Indicators: Artists on Climate Change
This 2018 exhibition brings together seventeen contemporary artists at Storm King’s Museum to present work that engages with the scientific, cultural, personal, and psychological challenges climate change has brought upon humankind. Several artists draw inspiration from Storm King’s landscape and local ecosystem to speak to broader environmental issues, global climate trends, and human ways of life. The artists, including Maya Lin and Allison Janae Hamilton, address a range of ideas, parsing the enormously complex topic of a climate in flux.
Points of Return
This exhibition (2023) was on view at The Umbrella Arts Center in Concord, MA, with five themed spaces dedicated to wide-ranging aspects of the climate crisis. The exhibition acted as a counter-narrative for the often suggested “point of no return” from climate change and emphasized that solutions remain within sight. Through dynamic display and crossing several artistic disciplines, this 27-artist show provided commentary, reflection, and creative therapeutic strategies.
Climate Action: Inspiring Change
Peabody Essex Museum’s timely exhibition (2023) brought together dynamic contemporary art, hands-on experiences, and inspiring works by youth artists to help guide us toward making a difference for the planet. The exhibition combined creativity, science, and participation to raise awareness about climate change issues, focusing on known solutions, including Indigenous practices.
Rising Waters: Photographs of Sandy
This 2014 exhibition marked one-year after Superstorm Sandy and focused on the impacts on individuals and their homes, streets, and neighborhoods. The works in this show were submitted by over a thousand professional and amateur photographers who responded to an open call for images in the storm's wake. The juried exhibition featured striking before-and-after images of the hurricane's impact on the New York region, including preparations, the storm's destructive effects, and the ongoing rebuilding efforts. The exhibition is of a community nature, which is also emphasized in its programming— a well-timed reminder that climate change can be effectively tackled as a collective effort.

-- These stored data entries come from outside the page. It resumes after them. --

(** * Column store and SQL query engine: a shallow embedding

    The development follows the two JavaScript classes of the repository:

    - [ColumnStore]: tables held column by column, dictionary coding of
      string columns, null bitmaps, running statistics, [scan] with a
      pushed-down predicate and [aggregate];
    - [QueryEngine]: the pattern-based SQL parser, the execution plan, the
      executor with ORDER BY and LIMIT, and the query history.

    The host language is modelled in [Js]: values, IEEE-754 doubles (the
    binary64 instance of [SpecFloat]), the comparison and arithmetic
    operators with their coercions, insertion-ordered [Map]s and a
    backtracking matcher for the regular expressions the parser uses.
    Strings are strings of 8-bit characters; letter case and white space
    are those of ASCII.  Readings of the wall clock are arguments.

    A row is a plain object: its own properties are a finite map, and a
    property it does not have is read from [Object.prototype].  Writes
    to a property named [__proto__], which would set the prototype, are
    outside the model. *)

From Stdlib Require Import ZArith List Ascii String Bool Lia SpecFloat.
From Stdlib Require Import DecimalString.
From Stdlib Require Import Sorted Permutation.
From stdpp Require Import gmap strings.

Local Open Scope string_scope.
Local Open Scope list_scope.
Local Open Scope Z_scope.

(** * The host language *)

Module Js.

(** ** Numbers: IEEE-754 binary64 *)

Definition number := spec_float.

Definition prec : Z := 53.
Definition emax : Z := 1024.

Definition NaN : number := S754_nan.
Definition Infinity : number := S754_infinity false.
Definition NegInfinity : number := S754_infinity true.

Definition num_of_Z (z : Z) : number := binary_normalize prec emax z 0 false.
Definition num_of_nat (n : nat) : number := num_of_Z (Z.of_nat n).

Definition num_add : number -> number -> number := SFadd prec emax.
Definition num_div : number -> number -> number := SFdiv prec emax.
Definition num_eqb : number -> number -> bool := SFeqb.
Definition num_ltb : number -> number -> bool := SFltb.
Definition num_leb : number -> number -> bool := SFleb.

Definition num_is_nan (x : number) : bool :=
  match x with S754_nan => true | _ => false end.

(** The least significant bit of a quotient and the rest tell where the
    exact value lies between two doubles; [binary_round_aux] rounds to
    nearest, ties to even.  [num_of_ratio p q] is the double nearest to
    [p / q] for positive [p] and [q]. *)
Definition num_of_ratio (neg : bool) (p q : Z) : number :=
  let '(m, e, l) := SFdiv_core_binary prec emax p 0 q 0 in
  binary_round_aux prec emax neg m e l.

(** The double nearest to [d * 10 ^ e], for [0 <= d]. *)
Definition num_of_decimal (neg : bool) (d e : Z) : number :=
  if d =? 0 then S754_zero neg
  else if 0 <=? e then binary_normalize prec emax ((if neg then - d else d) * 10 ^ e) 0 false
  else num_of_ratio neg d (10 ^ (- e)).

(** The exact value of a finite double as a fraction of two integers. *)
Definition num_fraction (x : number) : Z * Z :=
  match x with
  | S754_finite _ m e => if 0 <=? e then (Zpos m * 2 ^ e, 1) else (Zpos m, 2 ^ (- e))
  | _ => (0, 1)
  end.

Definition num_same (x y : number) : bool :=
  match x, y with
  | S754_zero a, S754_zero b | S754_infinity a, S754_infinity b => Bool.eqb a b
  | S754_nan, S754_nan => true
  | S754_finite a m e, S754_finite b m' e' => Bool.eqb a b && (m =? m')%positive && (e =? e')
  | _, _ => false
  end.

(** ** Characters and strings *)

Definition code (c : ascii) : N := N_of_ascii c.

Definition in_range (lo hi c : ascii) : bool :=
  (code lo <=? code c)%N && (code c <=? code hi)%N.

Definition is_digit (c : ascii) : bool := in_range "0" "9" c.
Definition is_lower (c : ascii) : bool := in_range "a" "z" c.
Definition is_word (c : ascii) : bool :=
  is_digit c || is_lower c || in_range "A" "Z" c || Ascii.eqb c "_".

(** [WhiteSpace] and [LineTerminator]: tab, line feed, vertical tab, form
    feed, carriage return and space. *)
Definition is_space (c : ascii) : bool :=
  ((9 <=? code c)%N && (code c <=? 13)%N) || (code c =? 32)%N.

Definition is_line_terminator (c : ascii) : bool :=
  (code c =? 10)%N || (code c =? 13)%N.

Definition upper (c : ascii) : ascii :=
  if is_lower c then ascii_of_N (code c - 32) else c.

Definition chars : string -> list ascii := list_ascii_of_string.
Definition str : list ascii -> string := string_of_list_ascii.

Definition toUpperCase (s : string) : string := str (map upper (chars s)).

Fixpoint trimStart_chars (cs : list ascii) : list ascii :=
  match cs with
  | c :: cs' => if is_space c then trimStart_chars cs' else cs
  | [] => []
  end.

Definition trim_chars (cs : list ascii) : list ascii :=
  rev (trimStart_chars (rev (trimStart_chars cs))).

Definition trim (s : string) : string := str (trim_chars (chars s)).

Definition startsWith (s p : string) : bool := String.prefix p s.

(** [s.split(c)] for a separator of one character: never empty. *)
Fixpoint split_chars (sep : ascii) (cs : list ascii) : list (list ascii) :=
  match cs with
  | [] => [[]]
  | c :: cs' =>
      if Ascii.eqb c sep then [] :: split_chars sep cs'
      else match split_chars sep cs' with
           | w :: ws => (c :: w) :: ws
           | [] => [[c]]
           end
  end.

Definition split (sep : ascii) (s : string) : list string :=
  map str (split_chars sep (chars s)).

(** [a.join(sep)] on strings. *)
Fixpoint join (sep : string) (l : list string) : string :=
  match l with
  | [] => ""
  | [x] => x
  | x :: l' => x +:+ sep +:+ join sep l'
  end.

(** ** Numeric literals *)

Fixpoint span_digits (cs : list ascii) : list ascii * list ascii :=
  match cs with
  | c :: cs' =>
      if is_digit c then let '(ds, r) := span_digits cs' in (c :: ds, r)
      else ([], cs)
  | [] => ([], [])
  end.

Definition digit_value (c : ascii) : Z := Z.of_N (code c) - 48.

Definition digits_to_Z (ds : list ascii) : Z :=
  fold_left (fun acc c => acc * 10 + digit_value c) ds 0.

Definition strip_prefix (p cs : list ascii) : option (list ascii) :=
  if String.prefix (str p) (str cs) then Some (skipn (length p) cs) else None.

(** The exponent part [e], [e+] or [e-] followed by digits, when there is
    one in front of [cs]. *)
Definition scan_exponent (cs : list ascii) : Z * list ascii :=
  match cs with
  | c :: r =>
      if Ascii.eqb c "e" || Ascii.eqb c "E" then
        let '(neg, r') :=
          match r with
          | s :: r' =>
              if Ascii.eqb s "+" then (false, r')
              else if Ascii.eqb s "-" then (true, r') else (false, r)
          | [] => (false, r)
          end in
        let '(ds, r'') := span_digits r' in
        match ds with
        | [] => (0, cs)
        | _ => ((if neg then - digits_to_Z ds else digits_to_Z ds), r'')
        end
      else (0, cs)
  | [] => (0, cs)
  end.

(** The longest prefix of [cs] that is a [StrUnsignedDecimalLiteral],
    as the number it denotes, and what follows it. *)
Definition scan_unsigned_decimal (neg : bool) (cs : list ascii)
  : option (number * list ascii) :=
  match strip_prefix (chars "Infinity") cs with
  | Some r => Some (S754_infinity neg, r)
  | None =>
      let '(ip, r1) := span_digits cs in
      let '(fp, r2) :=
        match r1 with
        | c :: r => if Ascii.eqb c "." then span_digits r else ([], r1)
        | [] => ([], r1)
        end in
      match ip ++ fp with
      | [] => None
      | ds =>
          let '(ex, r3) := scan_exponent r2 in
          Some (num_of_decimal neg (digits_to_Z ds) (ex - Z.of_nat (length fp)), r3)
      end
  end.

Rivers of Ice: Vanishing Glaciers of the Greater Himalaya
The Himalayas are home to some of the world's most magnificent peaks and largest glaciers, which supply crucial seasonal flows to rivers across Asia. Yet they are disappearing at an alarming rate. This exhibition (2010) at the Asia Society, New York, presented new photographs of these "water towers of Asia" by mountaineer and photographer David Breashears alongside archival photographs taken over the past century by some of the world's most outstanding mountain photographers. The comparison starkly reveals the catastrophic loss of ice during the intervening years.